Província foi governada nos últimos 40 anos pelos irmãos Adolfo e Alberto Rodríguez Saá Foto: Carolina Marins/Estadão

No auge de sua popularidade, Adolfo chegou a ser presidente da Argentina por 7 dias, depois que Fernando de la Rúa fugiu do país durante a crise do corralito em 2001.

Com o tempo, porém, a classe média começou a ver sua condição minguar, até chegar nos dias de hoje, em que a inflação perto de 140% torna qualquer renda insuficiente. A isso se soma o envelhecimento de Adolfo, que passou o seu bastão para Alberto, o irmão mais novo e menos popular. Alberto manteve a hegemonia familiar até agora, quando seu candidato amargou uma derrota para Claudio Poggi, candidato do Juntos pela Mudança.

“Eu nunca vi nenhum outro governo que não fosse dos Rodríguez Saá”, conta Javier Perez, que tem 23 anos. “Eles fizeram coisas boas, é preciso reconhecer, mas as coisas mudaram agora. A economia vai mal, a educação vai mal, os valores morais estão ruins.

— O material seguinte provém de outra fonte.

(* ===== verification/Daemon.v ===== *)
(** * smdbd: configuration and the health endpoint

    Models [crates/smdbd/src/config.rs] (sections, defaults, [load], [validate])
    and, from [main.rs], [resolve_config] and [handle_health]. The file system,
    the environment and the parsers of TOML and socket addresses are the class
    [Host]. Strings are their UTF-8 bytes. *)
From S2P Require Import Prelude Text Wire.
From Stdlib Require Import Strings.Ascii.

(** ** The configuration file *)

Inductive LogFormat : Type := Json | Text.

Record ServerSection : Type := { sv_listen_addr : string; sv_metrics_addr : string }.
Record StorageSection : Type := { st_data_dir : string }.
Record TlsSection : Type := { tl_cert_path : option string; tl_key_path : option string }.
Record LoggingSection : Type := { lg_level : string; lg_format : LogFormat }.
Record DispatcherSection : Type := { ds_interval_ms : N }.
Record AuthSection : Type := { au_tokens : list string }.

Record FileConfig : Type := {
  server : ServerSection;
  storage : StorageSection;
  tls : TlsSection;
  logging : LoggingSection;
  dispatcher : DispatcherSection;
  auth : AuthSection;
}.

Definition ServerSection_default : ServerSection :=
  {| sv_listen_addr := "0.0.0.0:7632"; sv_metrics_addr := "0.0.0.0:7633" |}.
Definition StorageSection_default : StorageSection := {| st_data_dir := "data" |}.
Definition TlsSection_default : TlsSection := {| tl_cert_path := None; tl_key_path := None |}.
Definition LoggingSection_default : LoggingSection := {| lg_level := "info"; lg_format := Json |}.
Definition DispatcherSection_default : DispatcherSection := {| ds_interval_ms := 100 |}.
Definition AuthSection_default : AuthSection := {| au_tokens := [] |}.

Definition FileConfig_default : FileConfig :=
  {| server := ServerSection_default; storage := StorageSection_default;
     tls := TlsSection_default; logging := LoggingSection_default;
     dispatcher := DispatcherSection_default; auth := AuthSection_default |}.

(** ** The host *)

Inductive IoErrorKind : Type := FileNotFound | OtherIo (why : string).

Class Host : Type := {
  read_to_string : string → Res string IoErrorKind;
  toml_from_str : string → Res FileConfig string;
  env_var : string → option string;
  socket_addr : string → Res unit string;
  is_file : string → bool;
}.

(** The contexts and messages that [anyhow] attaches. *)
Inductive ConfigError : Type :=
| ParsingConfig (path why : string)
| ReadingConfig (path : string) (why : IoErrorKind)
| InvalidListenAddr (addr why : string)
| InvalidMetricsAddr (addr why : string)
| InvalidLogLevel (level : string)
| ZeroInterval
| TlsNotPaired
| TlsNotAFile (name path : string).

Inductive ConfigSource : Type := FromFile (path : string) | Defaults.

(** ** Resolution *)

Record Config : Type := {
  listen_addr : string;
  metrics_addr : string;
  data_dir : string;
  log_level : string;
  log_format : LogFormat;
  dispatcher_interval_ms : N;
  tls_cert_path : option string;
  tls_key_path : option string;
  auth_tokens : list string;
}.

Definition LEVELS : list string := ["trace"; "debug"; "info"; "warn"; "error"].

Record Args : Type := {
  arg_config : option string;
  arg_listen : option string;
  arg_metrics_addr : option string;
  arg_data_dir : option string;
  arg_log_level : option string;
  arg_tls_cert : option string;
  arg_tls_key : option string;
}.

Section daemon.
Context {H : Host}.

Definition load (path : string) (explicit : bool) : Res (FileConfig * ConfigSource) ConfigError :=
  match read_to_string path with
  | Ok raw =>
      match toml_from_str raw with
      | Ok cfg => Ok (cfg, FromFile path)
      | Err e => Err (ParsingConfig path e)
      end
  | Err e =>
      match e, explicit with
      | FileNotFound, false => Ok (FileConfig_default, Defaults)
      | _, _ => Err (ReadingConfig path e)
      end
  end.

(** The loop over the two TLS paths. *)
Fixpoint check_files (paths : list (string * string)) : Res unit ConfigError :=
  match paths with
  | [] => Ok tt
  | (name, p) :: rest => if negb (is_file p) then Err (TlsNotAFile name p) else check_files rest
  end.

Definition validate (cfg : Config) : Res unit ConfigError :=
  match socket_addr (listen_addr cfg) with
  | Err e => Err (InvalidListenAddr (listen_addr cfg) e)
  | Ok _ =>
    match socket_addr (metrics_addr cfg) with
    | Err e => Err (InvalidMetricsAddr (metrics_addr cfg) e)
    | Ok _ =>
      if negb (bool_decide (log_level cfg ∈ LEVELS)) then Err (InvalidLogLevel (log_level cfg))
      else if (dispatcher_interval_ms cfg =? 0)%N then Err ZeroInterval
      else
        match tls_cert_path cfg, tls_key_path cfg with
        | Some _, None | None, Some _ => Err TlsNotPaired
        | Some cert, Some key => check_files [("cert_path", cert); ("key_path", key)]
        | None, None => Ok tt
        end
    end
  end.

Definition parse_tokens (s : string) : list string :=
  filter (λ t, t ≠ EmptyString) (trim <$> split "," s).

Definition resolve_config (args : Args) : Res (Config * ConfigSource) ConfigError :=
  let explicit := bool_decide (is_Some (arg_config args)) in
  let path := default "statemaster.toml" (arg_config args) in
  match load path explicit with
  | Err e => Err e
  | Ok (file, source) =>
      let tokens := match env_var "SMDB_AUTH_TOKENS" with
                    | Some s => parse_tokens s
                    | None => au_tokens (auth file)
                    end in
      let level := default (lg_level (logging file))
                     (union (arg_log_level args) (env_var "SMDB_LOG_LEVEL")) in
      let cfg :=
        {| listen_addr := default (sv_listen_addr (server file)) (arg_listen args);
           metrics_addr := default (sv_metrics_addr (server file)) (arg_metrics_addr args);
           data_dir := default (st_data_dir (storage file)) (arg_data_dir args);
           log_level := level;
           log_format := lg_format (logging file);
           dispatcher_interval_ms := ds_interval_ms (dispatcher file);
           tls_cert_path := union (arg_tls_cert args) (tl_cert_path (tls file));
           tls_key_path := union (arg_tls_key args) (tl_key_path (tls file));
           auth_tokens := tokens |} in
      match validate cfg with
      | Err e => Err e
      | Ok _ => Ok (cfg, source)
      end
  end.

End daemon.

(** ** The health endpoint *)

(** A JSON object with one string field. *)
Definition json1 (key value : string) : string :=
  "{" +:+ quote +:+ key +:+ quote +:+ ":" +:+ quote +:+ value +:+ quote +:+ "}".

Definition metrics_body (uptime : N) (m : ServerMetrics) : string :=
  "# HELP smdbd_uptime_seconds Daemon uptime in seconds" +:+ newline
  +:+ "# TYPE smdbd_uptime_seconds gauge" +:+ newline
  +:+ "smdbd_uptime_seconds " +:+ pretty uptime +:+ newline
  +:+ "# HELP smdbd_transitions_total Total transitions processed" +:+ newline
  +:+ "# TYPE smdbd_transitions_total counter" +:+ newline
  +:+ "smdbd_transitions_total " +:+ pretty (transitions_total m) +:+ newline
  +:+ "# HELP smdbd_connections_total Total accepted connections" +:+ newline
  +:+ "# TYPE smdbd_connections_total counter" +:+ newline
  +:+ "smdbd_connections_total " +:+ pretty (connections_total m) +:+ newline
  +:+ "# HELP smdbd_connections_active Currently active connections" +:+ newline
  +:+ "# TYPE smdbd_connections_active gauge" +:+ newline
  +:+ "smdbd_connections_active " +:+ pretty (connections_active m) +:+ newline.

Record Response : Type := { rp_status : N; rp_content_type : string; rp_body : string }.

(** The answer to a request for a path. *)
Definition handle_health (path : string) (uptime : N) (m : ServerMetrics) : Response :=
  let '(status, body) :=
    if decide (path = "/healthz") then (200%N, json1 "status" "ok")
    else if decide (path = "/readyz") then (200%N, json1 "status" "ready")
    else if decide (path = "/metrics") then (200%N, metrics_body uptime m)
    else (404%N, json1 "error" "not found") in
  {| rp_status := status; rp_content_type := "text/plain; charset=utf-8"; rp_body := body |}.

É preciso uma mudança drástica”.

Pobreza

“San Luis passou a estar sempre no pódio em indicadores sociais negativos, de pobreza e da pobreza infantil, ou seja, quase sete em cada 10 crianças puntanas são pobres e daí você tem um segmento que é indigente (passa fome)”, afirma Charly Pereira, deputado provincial pela coalizão Juntos pela Mudança de San Luis. “Então existe um voto de vingança, contra nós da classe política, contra o status quo, porque já não há nada a perder”.

De fato, hoje, São Luis apresenta indicadores sociais piores do que os índices nacionais. Se na esfera nacional a pobreza está acima dos 40%, em San Luis ela ultrapassa 47%. A província seria a terceira com mais crianças abaixo da linha da pobreza, atrás de Chaco e Formosa, segundo dados do instituto de estatística argentino.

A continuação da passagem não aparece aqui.